Brown continued to be productive in his second year, starting all 12 games and leading the Bulldogs with 736 yards and four touchdowns on 147 attempts. He added 67 yards on six receptions and returned two kickoffs for 19 yards. His season-high of 146 rushing yards on 20 carries against South Carolina. A 9-yard halfback touchdown pass to quarterback Joe Tereshinski, playing for the injured D.J. Shockley, came against the Florida Gators. Brown also ran for a career-long 52-yard touchdown against West Virginia in the 2006 Nokia Sugar Bowl.

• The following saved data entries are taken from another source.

(* ===== verification/OperatorMain.v ===== *)
(** What the operator asks the cluster (internal/k8s.go): the platform probes and the
    event filters by label; the default Config and its creation
    (cmd/bpfman-operator/main.go), and the road from an empty cluster to the settled
    one. *)

From S2P Require Import Prelude ApiTypes Constants Application Operator ConfigTypes Config.
From S2P Require Import ConfigSpecs ConfigSteps ConfigTheorems ConfigReconcile.
From stdpp Require Import options.
#[local] Set Default Proof Using "Type*".

(** ** internal/k8s.go *)

(** The API groups and the version of the cluster, and a client that does not go
    through the manager's cache. *)
Class ClusterAccess (W : Type) := {
  ServerVersion : W → result string * W;
  ServerGroups : W → result (list string) * W;
  client_New : W → option error * W;
}.

Definition event_object (e : ResourceEvent) : ObjectMeta :=
  match e with
  | GenericEvent o | CreateEvent o | UpdateEvent _ o | DeleteEvent o => o
  end.

Definition BpfNodePredicate (nodeName : string) (e : ResourceEvent) : bool :=
  bool_decide (default "" (om_Labels (event_object e) !! K8sHostLabel) = nodeName).

Definition DiscoveredBpfProgramPredicate (e : ResourceEvent) : bool :=
  match om_Labels (event_object e) !! DiscoveredLabel with Some _ => true | None => false end.

(** ** cmd/bpfman-operator/main.go *)

Definition DefaultConfigNamespace : string := "bpfman".
Definition DefaultLogLevel : string := "info".
Definition DefaultHealthProbePort : Z := 8175.
Definition DefaultConfiguration : string := "[database]
max_retries = 30
millisec_delay = 10000
[signing]
allow_unsigned = true
verify_enabled = true
".

Definition defaultConfig (bpfmanImage bpfmanAgentImage : string) : Config :=
  mkConfig (named BpfmanConfigName "" ∅)
    (mkConfigSpec
       (mkAgentSpec DefaultHealthProbePort bpfmanAgentImage DefaultLogLevel)
       DefaultConfiguration
       (mkDaemonSpec "" bpfmanImage DefaultLogLevel)
       DefaultConfigNamespace []).

Section main.
Context {W : Type} `{!ConfigAPI W, !ClusterAccess W}.

Definition IsOpenShift : GoM W (result bool) :=
  k8sVersion ← lift ServerVersion;
  match k8sVersion with
  | Err err => mret (Err err)
  | Ok _ =>
      apiList ← lift ServerGroups;
      mret (match apiList with
            | Err err => Err err
            | Ok groups => Ok (existsb (λ g, bool_decide (g = "route.openshift.io")) groups)
            end)
  end.

Definition HasMonitoringAPI : GoM W (result bool) :=
  apiList ← lift ServerGroups;
  mret (match apiList with
        | Err err => Err err
        | Ok groups => Ok (existsb (λ g, bool_decide (g = "monitoring.coreos.com")) groups)
        end).

Definition ensureDefaultConfig (bpfmanImage bpfmanAgentImage : string)
    : GoM W (option error) :=
  err ← lift client_New;
  match err with
  | Some err => mret (Some err)
  | None =>
      existing ← lift (api_Get KConfig "" BpfmanConfigName);
      match existing with
      | Got _ => mret None
      | GetError err => mret (Some err)
      | NotFound => lift (api_Create KConfig (defaultConfig bpfmanImage bpfmanAgentImage))
      end
  end.

Definition BpfmanDaemonManifestPath : string := "./config/bpfman-deployment/daemonset.yaml".
Definition BpfmanMetricsProxyPath : string :=
  "./config/bpfman-deployment/metrics-proxy-daemonset.yaml".
Definition BpfmanCsiDriverPath : string := "./config/bpfman-deployment/csidriverinfo.yaml".
End main.

(** ** From an empty cluster to a settled one *)

Class ClusterAccessLaws (W : Type) `{!ConfigAPI W, !ClusterAccess W} := {
  version_pure (w : W) : (ServerVersion w).2 = w;
  groups_pure (w : W) : (ServerGroups w).2 = w;
  client_New_pure (w : W) : (client_New w).2 = w;
}.

Section bootstrap.
Context {W : Type} `{!ConfigAPI W, !ConfigAPILaws W, !ConfigAPIServes W, !ClusterAccess W}.
Context `{!ClusterAccessLaws W} (r : BpfmanConfigReconciler).
Implicit Types (w : W) (c : Config).

(** A write of the Config keeps what a pass needs, for a Config with the same
    specification. *)
Lemma prepared_config c c' n w w' :
  only_at KConfig "" n w w' → Spec c' = Spec c → prepared c r w → prepared c' r w'.
Proof using Type.
  intros (Hv & Hf & _) Hs (H1 & H2 & H3 & e & He).
  unfold prepared, csi_manifest, ds_manifest, proxy_manifest, loaded in *. rewrite !Hf.
  split_and!; [done|done|done|]. exists e. unfold ns in *. rewrite Hs, <- He. by apply Hv.
Qed.

(** The first pass, on a Config without the finalizer. *)
Lemma first_pass c name w :
  live w → view KConfig "" name w = Got c →
  ContainsFinalizer BpfmanConfigFinalizer (cfg_meta c) = false →
  ∃ c' w', Reconcile r name w = (Ret None, w') ∧ view KConfig "" name w' = Got c' ∧
    Spec c' = Spec c ∧ ContainsFinalizer BpfmanConfigFinalizer (cfg_meta c') = true ∧
    only_at KConfig "" name w w' ∧ live w'.
Proof using Type*.
  intros Hl Hc Hf. rewrite (run_Reconcile _ _ _ _ Hc).
  pose proof (Hl _ _ _ _ Hc) as Hd. cbn in Hd. rewrite Hd, Hf. cbn [negb]. rewrite run_lift.
  destruct (get_named _ _ _ _ _ Hc) as [Hns Hn].
  set (x := with_cfg_meta (AddFinalizer BpfmanConfigFinalizer (cfg_meta c)) c).
  assert (Hx : om_Finalizers (cfg_meta x) = om_Finalizers (cfg_meta c) ++ [BpfmanConfigFinalizer] ∧
    obj_ns (k := KConfig) x = "" ∧ obj_name (k := KConfig) x = name ∧
    om_ResourceVersion (cfg_meta x) = om_ResourceVersion (cfg_meta c)).
  { unfold ContainsFinalizer in Hf. apply bool_decide_eq_false in Hf.
    subst x. unfold obj_ns, obj_name in *. cbn in *. unfold AddFinalizer.
    by rewrite decide_False. }
  destruct Hx as (Hfin & Hns' & Hn' & Hrv).
  assert (Hup : api_Update KConfig x w = (None, (api_Update KConfig x w).2)).
  { pose proof (update_serves KConfig x c w) as Hs. rewrite Hns', Hn' in Hs.
    specialize (Hs Hc Hrv). by destruct (api_Update KConfig x w); cbn in *; subst. }
  pose proof (update_only_at KConfig x w) as Hat. rewrite Hns', Hn' in Hat.
  destruct (update_stores KConfig x c w (api_Update KConfig x w).2) as (y & Hy & Hst);
    [by rewrite Hns', Hn'|done|done|].
  rewrite Hns', Hn' in Hy. exists y, (api_Update KConfig x w).2.
  split; [by rewrite Hup|]. split_and!; [done| | |done|].
  - apply (stored_content _ _ Hst).
  - unfold ContainsFinalizer. apply bool_decide_eq_true.
    pose proof (stored_finalizers _ _ Hst) as Hfy.
    change (om_Finalizers (cfg_meta y) = om_Finalizers (cfg_meta x)) in Hfy. rewrite Hfy, Hfin.
    apply elem_of_app. right. by left.
  - eapply live_only_at; [done|exact Hat|done|apply Hst].
Qed.

(** C20: from a cluster without a Config, with the manifests readable and the
    namespace there, the operator comes up by itself: ensureDefaultConfig creates the
    default Config, the first Reconcile adds its finalizer, the second brings every
    resource to its desired form, and every later one finds nothing to do. *)
Theorem bootstrap_settles bpfmanImage bpfmanAgentImage w :
  live w → view KConfig "" BpfmanConfigName w = NotFound → (client_New w).1 = None →
  prepared (defaultConfig bpfmanImage bpfmanAgentImage) r w →
  ∃ c w1 w2 w3,
    ensureDefaultConfig bpfmanImage bpfmanAgentImage w = (Ret None, w1) ∧
    Reconcile r BpfmanConfigName w1 = (Ret None, w2) ∧
    Reconcile r BpfmanConfigName w2 = (Ret None, w3) ∧
    Spec c = Spec (defaultConfig bpfmanImage bpfmanAgentImage) ∧
    view KConfig "" BpfmanConfigName w3 = Got c ∧ settled c r w3 ∧
    Reconcile r BpfmanConfigName w3 = (Ret None, w3).
Proof.
  intros Hl Hnf Hcl Hp. set (d := defaultConfig bpfmanImage bpfmanAgentImage) in *.
  set (w1 := (api_Create KConfig d w).2).
  assert (Hcr : api_Create KConfig d w = (None, w1)).
  { pose proof (create_serves KConfig d w Hnf) as Hs.
    subst w1. by destruct (api_Create KConfig d w); cbn in *; subst. }
  pose proof (create_only_at KConfig d w) as Hat. rewrite Hcr in Hat. cbn [snd] in Hat.
  change (obj_ns (k := KConfig) d) with "" in Hat.
  change (obj_name (k := KConfig) d) with BpfmanConfigName in Hat.
  destruct (create_stores KConfig d w w1 Hcr) as (c1 & Hc1 & Hst1).
  assert (Hl1 : live w1) by (eapply live_only_at; [done|exact Hat|exact Hc1|apply Hst1]).
  destruct (first_pass c1 BpfmanConfigName w1 Hl1 Hc1) as (c & w2 & Hr2 & Hc & Hs & Hf & Hat2 & Hl2).
  { unfold ContainsFinalizer. apply bool_decide_eq_false. cbn.
    pose proof (stored_finalizers _ _ Hst1) as Hfy. cbn in Hfy. rewrite Hfy.
    apply not_elem_of_nil. }
  assert (Hspec : Spec c = Spec d) by (rewrite Hs; apply (stored_content _ _ Hst1)).
  assert (Hp2 : prepared c r w2).
  { eapply prepared_config; [exact Hat2|exact Hs|].
    eapply prepared_config; [exact Hat| |exact Hp]. apply (stored_content _ _ Hst1). }
  destruct (reconcile_serves c r w2 Hp2) as [w3 Hw3]. rewrite <- (run_live _ _ _ _ Hl2 Hc Hf) in Hw3.
  destruct (pass_settles c r BpfmanConfigName w2 w3 Hl2 Hc Hf Hw3) as [Hset Hidle].
  exists c, w1, w2, w3. split_and!; try done.
  - unfold ensureDefaultConfig. erewrite run_bind by apply run_lift. rewrite Hcl, client_New_pure.
    erewrite run_bind by exact (run_Get KConfig "" BpfmanConfigName w). rewrite Hnf, run_lift.
    fold d. by rewrite Hcr.
  - rewrite <- Hc. pose proof (step_confined _ _ _ _ (reconcile_step c r) w2) as (Hv & _).
    rewrite (run_live _ _ _ _ Hl2 Hc Hf) in Hw3. rewrite Hw3 in Hv. apply Hv. left.
    apply config_untouched.
Qed.
End bootstrap.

He started in five of seven games while registering 62 carries for 256 yards and one touchdown and also added seven catches for 71 yards. He returned 15 kickoffs for 379 yards with a school record 99-yard kickoff return against Tennessee. He averaged 100.9 all-purpose yards per game after tallying 706 for the season. A torn ACL against Vanderbilt sidelined Brown for the rest of the season.

Brown rushed for 779 yards on 148 attempts and 10 touchdowns in his senior season at Georgia despite sitting out for three games with a broken collarbone and splitting playing time with talented redshirt freshman Knowshon Moreno. He also caught 10 passes for 84 yards and two scores. Returned 15 kickoffs for 333 yards (22.2 avg.) while amassing 1,196 all-purpose yards, an average of 119.6 yards per game.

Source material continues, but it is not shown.